Mommy started chemotherapy and radiation. The side-effects made her very sick, and she was totally incapacitated. Thankfully Grandma fell back into the position she held in Jamaica as our main caregiver and did everything she could to keep our family going. She quickly learned how to get to supermarkets, banks, etc. and took on most of the home duties since Daddy had to work. The added responsibility of taking care of her daughter made things more challenging for her. We could not enjoy our first Thanksgiving because the illness had pulled Mommy down so far that we were distraught. She wanted to die because she was in so much agony.
By March of the following year, our parents came home to deliver heart-stopping news: Mommy had only 2 weeks to live. March was a critical month because my birthday was coming up. My family was very concerned about how that would affect me if something should happen close to or on my birthday. Hospice care came over to assist us in handling her transition; they brought us movies to watch and checked on her. The movies were a welcome distraction from the cloak of gloom that enveloped our home.

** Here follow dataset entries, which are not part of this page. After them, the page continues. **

(** No part has a semicolon in its address. *)
Definition nics_plain : Prop := forall l p, free_of NIC_DELIMITER (out_bytes (os_answer l (Via p GetNic))).
(** C18. What a rank tells of its transports reaches the parts of a peer.  A rank opens a composed
    transport and asks for the key of a region; a peer gets its address text and the key.  The
    peer's host transport is then given exactly the address that the rank's host transport
    answered and the first half of the key it answered, and its device transport the address
    of the rank's device transport and a key whose first half is that transport's; each
    happens if the tags of the two ranks allow the transport. *)
Theorem compose_publish_roundtrip rank protocol vm addr key :
  nics_plain -> part_keys_ok -> length key = Z.to_nat KEY_BYTES ->
  let '(r, tw) := tr_OpenDevice rank protocol (new_transport, mkWorld vm []) in
  r = BM_OK ->
  let '((q, k), (t, w)) := tr_QueryMemoryKey addr key tw in
  q = BM_OK ->
  forall tags me role,
  (has protocol HOST_PROTOCOL = true -> has (GetRank2RankOpType rank me tags) HOST_PROTOCOL = true ->
   exists na ka, (Via HostTransport GetNic, na) ∈ w_log w /\ (Via HostTransport (QueryMemoryKey addr), ka) ∈ w_log w /\
     GetHostPrepareOptions tags me [(rank, (nicInfo_ t, role, [k]))] =
     [(rank, (out_bytes na, HYBM_ROLE_PEER, [half (out_bytes ka) ++ replicate (Z.to_nat HALF_KEY) 0]))]) /\
  (has protocol HYBM_DOP_TYPE_DEVICE_RDMA = true -> has (GetRank2RankOpType rank me tags) HYBM_DOP_TYPE_DEVICE_RDMA = true ->
   exists na ka k', (Via DeviceTransport GetNic, na) ∈ w_log w /\ (Via DeviceTransport (QueryMemoryKey addr), ka) ∈ w_log w /\
     GetDevicePrepareOptions tags me [(rank, (nicInfo_ t, role, [k]))] = [(rank, (out_bytes na, HYBM_ROLE_PEER, [k']))] /\ half k' = half (out_bytes ka)).
Proof.
  intros Hnic Hkeys Hlen. pose proof (OpenDevice_fresh rank protocol vm) as H. destruct (tr_OpenDevice rank protocol _) as [r [t w]].
  intros Hr. destruct H as (_ & _ & H). destruct (H Hr) as (lh & ld & _ & Eh & Ed & En & Lh & Ld).
  pose proof (QueryMemoryKey_halves addr key t w Hkeys Hlen) as Hq. destruct (tr_QueryMemoryKey addr key (t, w)) as [[q k] [t' w']].
  destruct Hq as (-> & Hpre & _ & Hh & Hd). intros Hok tags me role. rewrite <- Eh, <- Ed.
  assert (Hlog : forall x, x ∈ w_log w -> x ∈ w_log w') by (intros x Hx; destruct Hpre as [l' ->]; apply elem_of_app; by left). split.
  - intros Ho Ht. destruct (Hh Hok Ho) as (ka & Hka & Ek). eexists _, ka. split; [by apply Hlog, Lh|]. split; [done|].
    unfold GetHostPrepareOptions. cbn [omap list_omap]. rewrite Ht. cbn [negb fmap list_fmap]. rewrite Ek, En, nic_of_host, Ho by apply Hnic. done.
  - intros Ho Ht. destruct (Hd Hok Ho) as (ka & Hka & Ek). eexists _, ka, k. split; [by apply Hlog, Ld|]. split; [done|]. split; [|done].
    unfold GetDevicePrepareOptions. cbn [omap list_omap]. rewrite Ht. cbn [negb fmap list_fmap]. rewrite En, nic_of_device, Ho by apply Hnic. done.
Qed.
End transports.
(** Parts that answer: the SDMA operator fails to copy, the device has no region to forget. *)
Definition demo_parts : Os := {| os_answer := fun _ c =>
  match c with
  | Via HostTransport GetNic => mkAns 0 0 (lit "tcp://10.0.0.1:9000")
  | Via _ GetNic => mkAns 0 0 (lit "10.0.0.2")
  | Via HostTransport (QueryMemoryKey _) => mkAns 0 0 (replicate 224 7)
  | Via _ (QueryMemoryKey _) => mkAns 0 0 (replicate 224 9)
  | Via HostTransport (RegisterMemoryRegion addr _ _) => mkAns (if addr =? 0x3000 then -1 else 0) 0 []
  | Via SdmaOperator (DataCopy _ _ _ _ _ _) => mkAns (-5) 0 []
  | _ => mkAns 0 0 []
  end |}.
Definition both_parts : Z := flags_of [HYBM_DOP_TYPE_HOST_RDMA; HYBM_DOP_TYPE_DEVICE_RDMA].
Definition demo_mem : list mem_op := [RegisterOp 0x1000 64 0; RegisterOp 0x2000 64 0; RegisterOp 0x3000 64 0; UnregisterOp 0x1000].
Lemma compose_regions_exact_witness :
  let '(_, (t, w)) := each (run_mem (OS := demo_parts)) demo_mem (tr_OpenDevice (OS := demo_parts) 1 both_parts (new_transport, mkWorld demo_empty_vm [])).2 in
  (hostTransportManager_ t = true /\ dom (mrs_ t) = {[0x2000]}) /\
  part_regions HostTransport (w_log w) = dom (mrs_ t) /\ part_regions DeviceTransport (w_log w) ⊆ dom (mrs_ t).
Proof.
  pose proof (compose_regions_exact (OS := demo_parts) 1 both_parts demo_empty_vm demo_mem) as H.
  assert (F : let '(_, (t, _)) := each (run_mem (OS := demo_parts)) demo_mem (tr_OpenDevice (OS := demo_parts) 1 both_parts (new_transport, mkWorld demo_empty_vm [])).2 in
    hostTransportManager_ t = true /\ deviceTransportManager_ t = true /\ mrs_ t = {[0x2000 := 64]}) by (vm_compute; tauto).
  destruct (each _ _ _) as [u [t w]]. destruct F as (F1 & F2 & F3), H as (H1 & H2 & _). split; [split; [exact F1|rewrite F3; apply dom_singleton_L]|].
  split; [exact (H1 F1)|]. apply (H2 F2). intros l addr. reflexivity.
Defined.
Lemma compose_publish_roundtrip_witness :
  let '(r, tw) := tr_OpenDevice (OS := demo_parts) 1 both_parts (new_transport, mkWorld demo_empty_vm []) in
  let '((q, k), (t, w)) := tr_QueryMemoryKey (OS := demo_parts) 0x1000 (replicate 224 0) tw in
  r = BM_OK /\ q = BM_OK /\
  exists na ka, (Via HostTransport GetNic, na) ∈ w_log w /\ (Via HostTransport (QueryMemoryKey 0x1000), ka) ∈ w_log w /\
    GetHostPrepareOptions (demo_tags both_parts) 0 [(1, (nicInfo_ t, 0, [k]))] =
    [(1, (out_bytes na, HYBM_ROLE_PEER, [half (out_bytes ka) ++ replicate (Z.to_nat HALF_KEY) 0]))].
Proof.
  assert (F1 : nics_plain (OS := demo_parts)).
  { intros l p. apply Forall_forall. intros c Hc. apply list_elem_of_In in Hc. destruct p; vm_compute in Hc; repeat destruct Hc as [<-|Hc]; try discriminate; destruct Hc. }
  assert (F2 : part_keys_ok (OS := demo_parts)) by (intros l p addr; destruct p; reflexivity).
  assert (F3 : has both_parts HOST_PROTOCOL = true /\ has (GetRank2RankOpType 1 0 (demo_tags both_parts)) HOST_PROTOCOL = true) by (vm_compute; tauto).
  assert (F4 : let '(r, tw) := tr_OpenDevice (OS := demo_parts) 1 both_parts (new_transport, mkWorld demo_empty_vm []) in
    r = BM_OK /\ (tr_QueryMemoryKey (OS := demo_parts) 0x1000 (replicate 224 0) tw).1.1 = BM_OK) by (vm_compute; tauto).
  pose proof (compose_publish_roundtrip (OS := demo_parts) 1 both_parts demo_empty_vm 0x1000 (replicate 224 0) F1 F2 eq_refl) as H.
  destruct (tr_OpenDevice _ _ _) as [r tw]. destruct F4 as [F4 F5]. specialize (H F4). destruct (tr_QueryMemoryKey _ _ _) as [[q k] [t w]].
  specialize (H F5 (demo_tags both_parts) 0 0). split; [exact F4|]. split; [exact F5|]. destruct F3 as [F6 F7]. exact (proj1 H F6 F7).
Defined.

The week before my birthday, Mommy fell into a deep coma. When we left for school on the following morning (Friday), Grandma arranged her transportation to the hospital. We visited her on Saturday, the last time we saw her alive. She struggled to breathe and no longer opened her eyes. I whispered in her ear “I’ll see you in heaven.” She moaned in response. She died on Sunday, two days before my 17th birthday. My best friend was gone. Grief rocked our family to the core.
When we lost our mother we had no-one to share our dating questions and private girl talk with. Our “rock” was no longer present for us to bounce ideas off, and to prepare us for life as adults in the United States. Daddy lost his best friend, and Grandma her only child. Grandma stayed strong for us and raised us as best as she could so that we would become productive citizens in a new country, for which we are grateful.
There is still a hole in my heart 25 years later. Mommy, I miss you.
BMWK: Do you have a family member that has experienced breast cancer?